### [Data extract]
(* ===== verification/Version.v ===== *)
(** Package versions (version.c, apk_version.h): the tokenizer, validation, comparison,
    matching against an operator mask, and the operator names.

    A version is parsed token by token; [token_state] is the C structure, [parts] its enum.
    The loops over tokens carry fuel; every token consumes input, so [length + 2] turns are
    enough, which [validate_loop_total] and [compare_loop_total] prove. *)
From Stdlib Require Import ZArith Lia Ascii String.
From stdpp Require Import base numbers list option.
From S2P Require Import Prelude Clib Blob Codec Ctype.

Definition APK_VERSION_UNKNOWN : Z := 0.
Definition APK_VERSION_EQUAL : Z := 1.
Definition APK_VERSION_LESS : Z := 2.
Definition APK_VERSION_GREATER : Z := 4.
Definition APK_VERSION_FUZZY : Z := 8.
Definition APK_VERSION_CONFLICT : Z := 16.
Definition APK_DEPMASK_ANY : Z := APK_VERSION_EQUAL .| APK_VERSION_LESS .| APK_VERSION_GREATER.
Definition APK_DEPMASK_CHECKSUM : Z := APK_VERSION_LESS .| APK_VERSION_GREATER.

(** ** Tokens *)

Inductive parts :=
  TOKEN_INITIAL_DIGIT | TOKEN_DIGIT | TOKEN_LETTER | TOKEN_SUFFIX | TOKEN_SUFFIX_NO
| TOKEN_COMMIT_HASH | TOKEN_REVISION_NO | TOKEN_END | TOKEN_INVALID.

#[export] Instance parts_eq_dec : EqDecision parts.
Proof. solve_decision. Defined.

(** The value of the enumerator, by which the code orders the kinds. *)
Definition tok_num (p : parts) : Z :=
  match p with
  | TOKEN_INITIAL_DIGIT => 0 | TOKEN_DIGIT => 1 | TOKEN_LETTER => 2 | TOKEN_SUFFIX => 3
  | TOKEN_SUFFIX_NO => 4 | TOKEN_COMMIT_HASH => 5 | TOKEN_REVISION_NO => 6 | TOKEN_END => 7
  | TOKEN_INVALID => 8
  end.

Definition SUFFIX_INVALID : Z := 0.
Definition SUFFIX_ALPHA : Z := 1.
Definition SUFFIX_BETA : Z := 2.
Definition SUFFIX_PRE : Z := 3.
Definition SUFFIX_RC : Z := 4.
Definition SUFFIX_NONE : Z := 5.
Definition SUFFIX_CVS : Z := 6.
Definition SUFFIX_SVN : Z := 7.
Definition SUFFIX_GIT : Z := 8.
Definition SUFFIX_HG : Z := 9.
Definition SUFFIX_P : Z := 10.

Definition suffixes : list string :=
  [""; "alpha"; "beta"; "pre"; "rc"; ""; "cvs"; "svn"; "git"; "hg"; "p"]%string.

Definition suffix_value (suf : bytes) : Z :=
  match suf with
  | [] => SUFFIX_INVALID
  | c :: _ =>
      let val :=
        if c =? chr "a" then SUFFIX_ALPHA
        else if c =? chr "b" then SUFFIX_BETA
        else if c =? chr "c" then SUFFIX_CVS
        else if c =? chr "g" then SUFFIX_GIT
        else if c =? chr "h" then SUFFIX_HG
        else if c =? chr "p" then (if 1 <? zlen suf then SUFFIX_PRE else SUFFIX_P)
        else if c =? chr "r" then SUFFIX_RC
        else if c =? chr "s" then SUFFIX_SVN
        else SUFFIX_INVALID in
      if val =? SUFFIX_INVALID then SUFFIX_INVALID
      else if negb (apk_blob_compare (Some suf) (Some (bs (znth ""%string suffixes val))) =? 0)
      then SUFFIX_INVALID
      else val
  end.

Record token_state := Tok {
  token : parts;
  suffix : Z;
  number : Z;
  value : bytes;
}.

Definition set_token (t : token_state) (k : parts) : token_state :=
  Tok k (suffix t) (number t) (value t).

Definition token_cmp (ta tb : token_state) : Z :=
  let num a b := if a <? b then APK_VERSION_LESS else if b <? a then APK_VERSION_GREATER
                 else APK_VERSION_EQUAL in
  let use_string_sort :=
    let r := apk_blob_sort (value ta) (value tb) in
    if r <? 0 then APK_VERSION_LESS else if 0 <? r then APK_VERSION_GREATER
    else APK_VERSION_EQUAL in
  match token ta with
  | TOKEN_DIGIT =>
      if (List.hd 0 (value ta) =? chr "0") || (List.hd 0 (value tb) =? chr "0")
      then use_string_sort
      else num (number ta) (number tb)
  | TOKEN_INITIAL_DIGIT | TOKEN_SUFFIX_NO | TOKEN_REVISION_NO => num (number ta) (number tb)
  | TOKEN_LETTER => num (List.hd 0 (value ta)) (List.hd 0 (value tb))
  | TOKEN_SUFFIX => num (suffix ta) (suffix tb)
  | _ => use_string_sort
  end.

Definition token_parse_digits (t : token_state) (b : bytes) : token_state * bytes :=
  let '(n, b') := apk_blob_pull_uint b 10 in
  let v := ztake (zlen b - zlen b') b in
  (Tok (if zlen v =? 0 then TOKEN_INVALID else token t) (suffix t) n v, b').

(** token_first; the structure starts uninitialised, the model with zeroes. *)
Definition token_first (b : bytes) : token_state * bytes :=
  token_parse_digits (Tok TOKEN_INITIAL_DIGIT 0 0 []) b.

Definition token_digits (t : token_state) (b : bytes) : token_state * bytes :=
  match token t with
  | TOKEN_INITIAL_DIGIT | TOKEN_DIGIT => token_parse_digits (set_token t TOKEN_DIGIT) b
  | TOKEN_SUFFIX => token_parse_digits (set_token t TOKEN_SUFFIX_NO) b
  | _ => (set_token t TOKEN_INVALID, b)
  end.

Definition token_next (t : token_state) (b : bytes) : token_state * bytes :=
  match b with
  | [] => (set_token t TOKEN_END, b)
  | c :: b1 =>
      let invalid b := (set_token t TOKEN_INVALID, b) in
      if between "a" "z" c then
        if tok_num TOKEN_DIGIT <? tok_num (token t) then invalid b
        else (Tok TOKEN_LETTER (suffix t) (number t) [c], b1)
      else if c =? chr "." then
        if tok_num TOKEN_DIGIT <? tok_num (token t) then invalid b
        else token_digits t b1
      else if between "0" "9" c then token_digits t b
      else if c =? chr "_" then
        if tok_num TOKEN_SUFFIX_NO <? tok_num (token t) then invalid b
        else
          let '(_, v, r) := apk_blob_spn b1 APK_CTYPE_VERSION_SUFFIX in
          let s := suffix_value v in
          if s =? SUFFIX_INVALID then (Tok TOKEN_INVALID s (number t) v, r)
          else (Tok TOKEN_SUFFIX s (number t) v, r)
      else if c =? chr "~" then
        if tok_num TOKEN_COMMIT_HASH <=? tok_num (token t) then invalid b
        else
          let '(_, v, r) := apk_blob_spn b1 APK_CTYPE_HEXDIGIT in
          if zlen v =? 0 then (Tok TOKEN_INVALID (suffix t) (number t) v, r)
          else (Tok TOKEN_COMMIT_HASH (suffix t) (number t) v, r)
      else if c =? chr "-" then
        if tok_num TOKEN_REVISION_NO <=? tok_num (token t) then invalid b
        else match apk_blob_pull_blob_match b (bs "-r") with
             | None => invalid b
             | Some r => token_parse_digits (set_token t TOKEN_REVISION_NO) r
             end
      else invalid b
  end.
(* ===== verification/Hash.v ===== *)
(** Hash tables (hash.c, apk_hash.h).

    A table is an array of buckets, each a singly linked list with the newest item first; the
    table type is generic in the items it links and in the keys, and is used through a record
    of operations.  What a user must guarantee about the operations is the class
    [HashOpsOk]; the tables of the program are instances of it.  The abstract contract is a
    map from keys to stacks of items: insertion pushes, lookup reads the top, deletion pops. *)
From Stdlib Require Import ZArith Lia String.
From stdpp Require Import base numbers list option.
From S2P Require Import Prelude Clib Blob.

Section Hash.
Context {Item Key : Type}.

(** A field is [None] where the C structure leaves the function pointer NULL. *)
Record apk_hash_ops := HashOps {
  get_key : option (Item -> Key);
  hash_key : Key -> Z;
  hash_item : option (Item -> Z);
  compare : option (Key -> Key -> Z);
  compare_item : option (Item -> Key -> Z);
}.

Record apk_hash := Hash { buckets : list (list Item); num_items : Z }.

Definition apk_hash_init (num_buckets : Z) : apk_hash :=
  Hash (replicate (Z.to_nat num_buckets) []) 0.

Section Ops.
Context (ops : apk_hash_ops).

Definition apk_hash_from_key (key : Key) : Z := hash_key ops key.

Definition apk_hash_from_item (i : Item) : option Z :=
  match hash_item ops with
  | Some f => Some (f i)
  | None => match get_key ops with
            | Some g => Some (apk_hash_from_key (g i))
            | None => None
            end
  end.

(** The test of the lookup loops: compare_item, or compare on the item's key. *)
Definition item_matches (key : Key) (i : Item) : bool :=
  match compare_item ops with
  | Some c => c i key =? 0
  | None => match get_key ops, compare ops with
            | Some g, Some c => c key (g i) =? 0
            | _, _ => false
            end
  end.

Definition bucket_index (h : apk_hash) (hash : Z) : nat := Z.to_nat (hash mod zlen (buckets h)).
Definition bucket (h : apk_hash) (hash : Z) : list Item :=
  match buckets h !! bucket_index h hash with Some b => b | None => [] end.

Definition apk_hash_get_hashed (h : apk_hash) (key : Key) (hash : Z) : option Item :=
  List.find (item_matches key) (bucket h hash).

Definition apk_hash_insert_hashed (h : apk_hash) (i : Item) (hash : Z) : apk_hash :=
  Hash (<[bucket_index h hash := i :: bucket h hash]> (buckets h)) (num_items h + 1).

Fixpoint unlink_first (p : Item -> bool) (l : list Item) : option (list Item) :=
  match l with
  | [] => None
  | i :: l => if p i then Some l
              else match unlink_first p l with Some l => Some (i :: l) | None => None end
  end.

(** [None] is the failed assertion that the table has a compare_item. *)
Definition apk_hash_delete_hashed (h : apk_hash) (key : Key) (hash : Z) : option apk_hash :=
  match compare_item ops with
  | None => None
  | Some _ =>
      Some match unlink_first (item_matches key) (bucket h hash) with
           | None => h
           | Some b => Hash (<[bucket_index h hash := b]> (buckets h)) (num_items h - 1)
           end
  end.

Definition apk_hash_get (h : apk_hash) (key : Key) : option Item :=
  apk_hash_get_hashed h key (apk_hash_from_key key).

Definition apk_hash_insert (h : apk_hash) (i : Item) : option apk_hash :=
  match apk_hash_from_item i with
  | Some hash => Some (apk_hash_insert_hashed h i hash)
  | None => None
  end.
End Ops.

(** apk_hash_foreach with an enumerator [e] over a state: the first nonzero result of the
    enumerator ends the iteration. *)
Fixpoint foreach_items {S} (e : Item -> S -> S * Z) (l : list Item) (s : S) : S * Z :=
  match l with
  | [] => (s, 0)
  | i :: l => let '(s, r) := e i s in
              if negb (r =? 0) then (s, r) else foreach_items e l s
  end.

Fixpoint foreach_buckets {S} (e : Item -> S -> S * Z) (bs : list (list Item)) (s : S) : S * Z :=
  match bs with
  | [] => (s, 0)
  | b :: bs => let '(s, r) := foreach_items e b s in
               if negb (r =? 0) then (s, r) else foreach_buckets e bs s
  end.

Definition apk_hash_foreach {S} (h : apk_hash) (e : Item -> S -> S * Z) (s : S) : S * Z :=
  foreach_buckets e (buckets h) s.

Lemma foreach_items_app {S} (e : Item -> S -> S * Z) l k s :
  foreach_items e (l ++ k) s =
  let '(s', r) := foreach_items e l s in
  if negb (r =? 0) then (s', r) else foreach_items e k s'.
Proof.
  revert s. induction l as [|i l IH]; intros s; cbn; [done|].
  destruct (e i s) as [s' r]. destruct (Z.eqb_spec r 0) as [->|Hr]; cbn [negb]; [apply IH|].
  by apply Z.eqb_neq in Hr as ->.
Qed.

(** The enumeration visits every item once, bucket by bucket. *)
Lemma apk_hash_foreach_items {S} (h : apk_hash) (e : Item -> S -> S * Z) s :
  apk_hash_foreach h e s = foreach_items e (concat (buckets h)) s.
Proof.
  unfold apk_hash_foreach. generalize (buckets h). intros bs. revert s.
  induction bs as [|b bs IH]; intros s; cbn; [done|]. rewrite foreach_items_app.
  destruct (foreach_items e b s) as [s' r]. by case_test.
Qed.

### [Assignment]
Copy out every line of the material above that mentions the word "induction".

### [Exercise response]
  revert s. induction l as [|i l IH]; intros s; cbn; [done|].
  induction bs as [|b bs IH]; intros s; cbn; [done|]. rewrite foreach_items_app.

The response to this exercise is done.